“While the lifting of measures implemented by local authorities, such as movement restrictions and the shutdown of malls, will bring a welcome relief to retailers, the impact of people isolating at home has further escalated the growth of e-commerce demand previously witnessed,” writes Fernando Angulo, Head of Communications at SEMrush.“Yet even as we take tentative steps back into malls and other retail outlets, that growth is likely to continue as consumer confidence in real world sales points takes time to come back.”
Paid online ads and cost-per-click (CPC) are currently pricing low than usual, most likely attributed to scaling back on budgets from many companies. It is time for marketers to strike where the iron is hot, and focus on digital campaigns, especially in relation to pay-per-click (PPC).

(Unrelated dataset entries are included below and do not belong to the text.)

(* ===== verification/Examples.v ===== *)
(** * The chat and weather examples

    The handlers of [src/examples/chat/main.go] and
    [src/examples/weather/main.go].  The HTTP service behind the weather server is a parameter. *)

From S2P Require Import Prelude GoRt Varint Tlv Crypto Frame Session SessionFacts RateLimit Media Handler Server ServerFacts Pipeline Hub HubFacts Crud.

(** ** Chat: 0x0001 sends, 0x0002 subscribes *)

Definition chat_message (nick msg : string) (now : Time) : Map :=
  Map_Set (Map_Set (Map_Set NewMap "nick" (tlv_String nick)) "message" (tlv_String msg)) "time" (tlv_Timestamp now).

(** [order] is the order of [Publish]'s range. *)
Definition SendHandler (order : Hub -> string -> list positive) : HandlerFunc Hub := fun ctx r =>
  nick ← lift (payload_String r "nick");
  msg ← lift (payload_String r "message");
  if bool_decide (nick = "") || bool_decide (msg = "")
  then mret (Some (ErrorResponse StatusBadRequest "nick and message required")) else
  written ← Now;
  now ← Now;
  _ ← in_app (fun h => (Publish now "chat" (Some (chat_message nick msg written)) (order h "chat") h, Ok tt));
  mret (Some (NewResponse (Some (Map_Set NewMap "sent" (tlv_Bool true))))).

Definition chat_handlers `{C : CryptoOps} (order : Hub -> string -> list positive) (turns : list Turn)
  (s : Server Hub) : Server Hub :=
  HandleStreamFunc 2 (SubscribeHandler turns) (HandleFunc 1 (SendHandler order) s).

(** ** Weather: 0x0001 *)

Section weather.
Context {A HTTPRequest : Type}.
(** Building a request fails for some URLs; fetching gives a body or an error. *)
Context (http_NewRequest : string -> option HTTPRequest) (http_Do : HTTPRequest -> string + string).

Definition weather_url (city : string) : string := "https://wttr.in/" +:+ city +:+ "?format=%C+%t+%w+%h".

(** The error of [NewRequestWithContext] is dropped; its request is then nil. *)
Definition WeatherHandler : HandlerFunc A := fun ctx r =>
  city ← lift (payload_String r "city");
  if bool_decide (city = "") then mret (Some (ErrorResponse StatusBadRequest "city required")) else
  req ← lift (deref (http_NewRequest (weather_url city)));
  match http_Do req with
  | inr err => mret (Some (ErrorResponse StatusInternalError ("fetch failed: " +:+ err)))
  | inl body =>
      mret (Some (NewResponse (Some (Map_Set (Map_Set NewMap "city" (tlv_String city)) "weather" (tlv_String body)))))
  end.

(** A city that makes the URL invalid panics the handler. *)
Lemma WeatherHandler_bad_url ctx r e city :
  payload_String r "city" = Ok city -> city <> "" -> http_NewRequest (weather_url city) = None ->
  (WeatherHandler ctx r e).2 = Panic PNilDeref.
Proof.
  intros Hc Hne Hu. unfold WeatherHandler. rewrite Hc. unfold mbind, M_bind, lift.
  rewrite bool_decide_false by done. by rewrite Hu.
Qed.
End weather.

(** ** What a chat message does *)

Lemma Publish_objects evt order : forall (o : gmap positive Subscriber) l,
  NoDup order ->
  fold_left (fun o l => alter (send_event evt) l o) order o !! l
  = if decide (l ∈ order) then send_event evt <$> o !! l else o !! l.
Proof.
  induction order as [|x order IH]; intros o l Hnd; [done|]. apply list.NoDup_cons in Hnd as [Hx Hnd].
  cbn [fold_left]. rewrite IH by done. destruct (decide (x = l)) as [->|Hne].
  - rewrite (decide_False (P := l ∈ order)), decide_True by (done || set_solver). by rewrite lookup_alter_eq.
  - rewrite lookup_alter_ne by done. by destruct (decide (l ∈ order)), (decide (l ∈ x :: order)); set_solver.
Qed.

(** A chat message reaches the whole room: whoever is registered for the topic
    gets the event at the end of its channel, unless that is full; every other
    subscriber is untouched, and so are the tables of the hub. *)
Theorem chat_reaches_room order ctx r (e : Env Hub) nick msg :
  hub_ok (app e) -> publish_order (app e) "chat" (order (app e) "chat") ->
  payload_String r "nick" = Ok nick -> payload_String r "message" = Ok msg -> nick <> "" -> msg <> "" ->
  exists e' evt, SendHandler order ctx r e
      = (e', Ok (Some (NewResponse (Some (Map_Set NewMap "sent" (tlv_Bool true)))))) /\
    EvTopic evt = "chat" /\ EvPayload evt = Some (chat_message nick msg (oracle e (ticks e))) /\
    subscribers (app e') = subscribers (app e) /\
    forall l sub, objects (app e) !! l = Some sub ->
      ((exists id, registered (app e) "chat" id l) -> objects (app e') !! l = Some (send_event evt sub)) /\
      (~ (exists id, registered (app e) "chat" id l) -> objects (app e') !! l = Some sub).
Proof.
  intros Hh Ho Hn Hm Hnn Hmn. unfold SendHandler. rewrite Hn, Hm. unfold mbind, M_bind, lift, Now, in_app.
  rewrite !bool_decide_false by done. cbn [orb app oracle ticks].
  eexists _, (mkEvent "chat" (Some (chat_message nick msg (oracle e (ticks e)))) (oracle e (S (ticks e)))).
  split; [reflexivity|]. split; [done|]. split; [done|]. split; [done|].
  intros l sub Hl. cbn [app Publish set_objects objects].
  rewrite Publish_objects, Hl by (by eapply order_NoDup). rewrite <-(registered_order _ _ _ l Ho).
  by case_decide.
Qed.
(** The two results of [os.StartProcess].  The runtime returns either a
    fresh process record and a nil error, or a nil record and the error. *)
Inductive StartResult : Type :=
| Started (p : Process)
| Failed (err : error).

(** The [*os.Process] component of the result pair. *)
Definition result_process (r : StartResult) : option Process :=
  match r with
  | Started p => Some p
  | Failed _ => None
  end.

End os.

(** ** Programs over the runtime calls *)

(** The calls [fork.go] makes, indexed by the type of their answer. *)
Inductive Call : Type -> Type :=
| Environ : Call (list string)
| StartProcess (name : string) (argv : list string) (attr : os.ProcAttr)
  : Call os.StartResult
| ProcessRelease (p : Process) : Call (option error).

Inductive Prog (A : Type) : Type :=
| Ret (a : A)
| Vis (X : Type) (c : Call X) (k : X -> Prog A).

Arguments Ret {A} a.
Arguments Vis {A X} c k.

Fixpoint bind {A B : Type} (m : Prog A) (f : A -> Prog B) : Prog B :=
  match m with
  | Ret a => f a
  | Vis c k => Vis c (fun x => bind (k x) f)
  end.

Definition call {X : Type} (c : Call X) : Prog X := Vis c Ret.

Declare Scope prog_scope.
Delimit Scope prog_scope with prog.
Notation "x <- m ;; k" := (bind m (fun x => k))
  (at level 61, m at next level, right associativity) : prog_scope.
Notation "' pat <- m ;; k" := (bind m (fun x => match x with pat => k end))
  (at level 61, pat pattern, m at next level, right associativity) : prog_scope.
Open Scope prog_scope.

(** ** Operating systems and traces *)

(** One call together with the answer it received. *)
Inductive Event : Type :=
| EvEnviron (env : list string)
| EvStart (name : string) (argv : list string) (attr : os.ProcAttr)
          (r : os.StartResult)
| EvRelease (p : Process) (r : option error).

Definition event_of {X : Type} (c : Call X) : X -> Event :=
  match c in Call T return T -> Event with
  | Environ => EvEnviron
  | StartProcess name argv attr => EvStart name argv attr
  | ProcessRelease p => EvRelease p
  end.

(** An operating system over states [W] answers every call and moves to a
    new state. *)
Definition OS (W : Type) : Type := forall X : Type, Call X -> W -> X * W.

(** The outcome of running a program. *)
Record Outcome (W A : Type) : Type := {
  value : A;
  world : W;
  trace : list Event
}.

Fixpoint run {W A : Type} (sys : OS W) (m : Prog A) (w : W) : Outcome W A :=
  match m with
  | Ret a => {| value := a; world := w; trace := [] |}
  | Vis c k =>
      let '(x, w1) := sys _ c w in
      let o := run sys (k x) w1 in
      {| value := value o; world := world o;
         trace := event_of c x :: trace o |}
  end.

(** ** The launcher *)

(** [type ForkProcess struct]. *)
Record ForkProcess : Type := {
  stdin : File;
  stdout : File;
  stderr : File;
  uid : N;
  gid : N;
  execPath : string;
  process : option Process
}.

(** The assignment [f.process = p]. *)
Definition set_process (p : option Process) (f : ForkProcess) : ForkProcess :=
  {| stdin := stdin f; stdout := stdout f; stderr := stderr f;
     uid := uid f; gid := gid f; execPath := execPath f;
     process := p |}.

(** [func NewForkProcess]: the [process] field is left at its zero value. *)
Definition NewForkProcess (stdin stdout stderr : File) (uid gid : N)
    (execPath : string) : ForkProcess :=
  {| stdin := stdin; stdout := stdout; stderr := stderr;
     uid := uid; gid := gid; execPath := execPath;
     process := None |}.

(** [func (f *ForkProcess) Exec].  The receiver is a pointer: the launcher
    the caller sees afterwards is returned next to the error. *)
Definition Exec (release : bool) (processName : string) (args : list string)
    (f : ForkProcess) : Prog (option error * ForkProcess) :=
  let cred :=
    {| syscall.Uid := uid f;
       syscall.Gid := gid f;
       syscall.Groups := [];
       syscall.NoSetGroups := true |} in
  let sysproc :=
    {| syscall.Cred := Some cred;
       syscall.Setsid := true |} in
  env <- call Environ ;;
  let attr :=
    {| os.Dir := execPath f;
       os.Env := env;
       os.Files := [stdin f; stdout f; stderr f];
       os.Sys := Some sysproc |} in
  r <- call (StartProcess processName args attr) ;;
  let f := set_process (os.result_process r) f in
  match r with
  | os.Failed err => Ret (Some err, f)
  | os.Started p =>
      if release then
        err <- call (ProcessRelease p) ;;
        let f := set_process None f in
        match err with
        | Some e => Ret (Some e, f)
        | None => Ret (None, f)
        end
      else Ret (None, f)
  end.

(** [func (f ForkProcess) Release].  The receiver is a value: the method
    works on a copy of the launcher and has nothing but the error to give
    back. *)
Definition Release (f : ForkProcess) : Prog (option error) :=
  match process f with
  | Some p => call (ProcessRelease p)
  | None => Ret None
  end.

Keywords such as ‘clothes online’, ‘online delivery’ and ‘online shopping’ have seen a considerable decline in average CPC, allowing for more successful campaigns as maximum CPC extends to even more clicks than usual, essentially meaning more bang for your buck.
Now more than ever, marketeers want to see a return on investment from their ads to ensure they’re in the right place at the right time with the right product, and that means carefully tracking CPC, and focus on the highest ranking keywords.
Looking at CPC prices, specifically for the Google Search Network across the United Arab Emirates, the Kingdom of Saudi Arabia and Kuwait between May 2019 and April 2020, there is a clear decrease in money spent per engagement for many e-commerce related keywords, bearing out the evidence of an increased appetite for online shopping over the past few months.
While budgets in businesses globally are stretched, the reduced CPC costs are welcome despite competition rising. Online retail giant Amazon saw a 55 per cent increase in web traffic in Kuwait during April 2020, against the average monthly figures for 2019. In the UAE and KSA there was also an increase of 20 per cent and 11 per cent, respectively.
“Now more than ever, marketeers want to see a return on investment from their ads to ensure they’re in the right place at the right time with the right product, and that means carefully tracking CPC, and focus on the highest ranking keywords.”
‘Clothes online’ saw a decrease in CPC of 23 per cent in both the UAE and KSA with the cost dropping to US $0.50 and $0.40 respectively, in Kuwait the decrease was more significant at 50 per cent to $0.28 for the month of April. In relation, GCC based online clothes and gifts store NAMSHI saw web traffic to its website increase by 64 per cent in Kuwait compared to its yearly average. Chinese online clothing store Shein recorded a 14 per cent increase in the UAE, and in KSA there was an eight per cent increase to UK based fashion retailer ASOS’s website.
Searches for ‘online delivery’ were also in high demand with a decrease in CPC in UAE at 54 per cent, in KSA at 84 per cent and Kuwait at 77 per cent, taking the price down to $0.68, $0.30 and $0.29, respectively.
‘Online shopping’ has also proved popular with reductions in average CPC across the GCC, with 54 per cent decrease in the UAE, 33 per cent lower in KSA, and a reduction of 54 per cent in Kuwait, taking the CPC to $0.30, $0.27 and $0.17 respectively, in the month of April 2020.
With smaller budgets available, the reduction in average CPC in e-commerce means there is greater opportunities for marketeers to target leads and traffic generation through carefully targeted campaigns that take into account external factors such as ad-blockers, keyword competition and individual advertising budgets that can also affect average CPC.
With the recent announcement that social platforms are now offering direct e-commerce sales, marketeers need to ensure they factor this in to planning with greater management of CPC on third party websites, with an anticipated migration to social media expected during the coming months. The division of budget to yet another platform will mean more unknowns for the marketers’ budget, and platform comparisons of CPC will be vital to tracking ROI, with footfall expected to be driven to social media.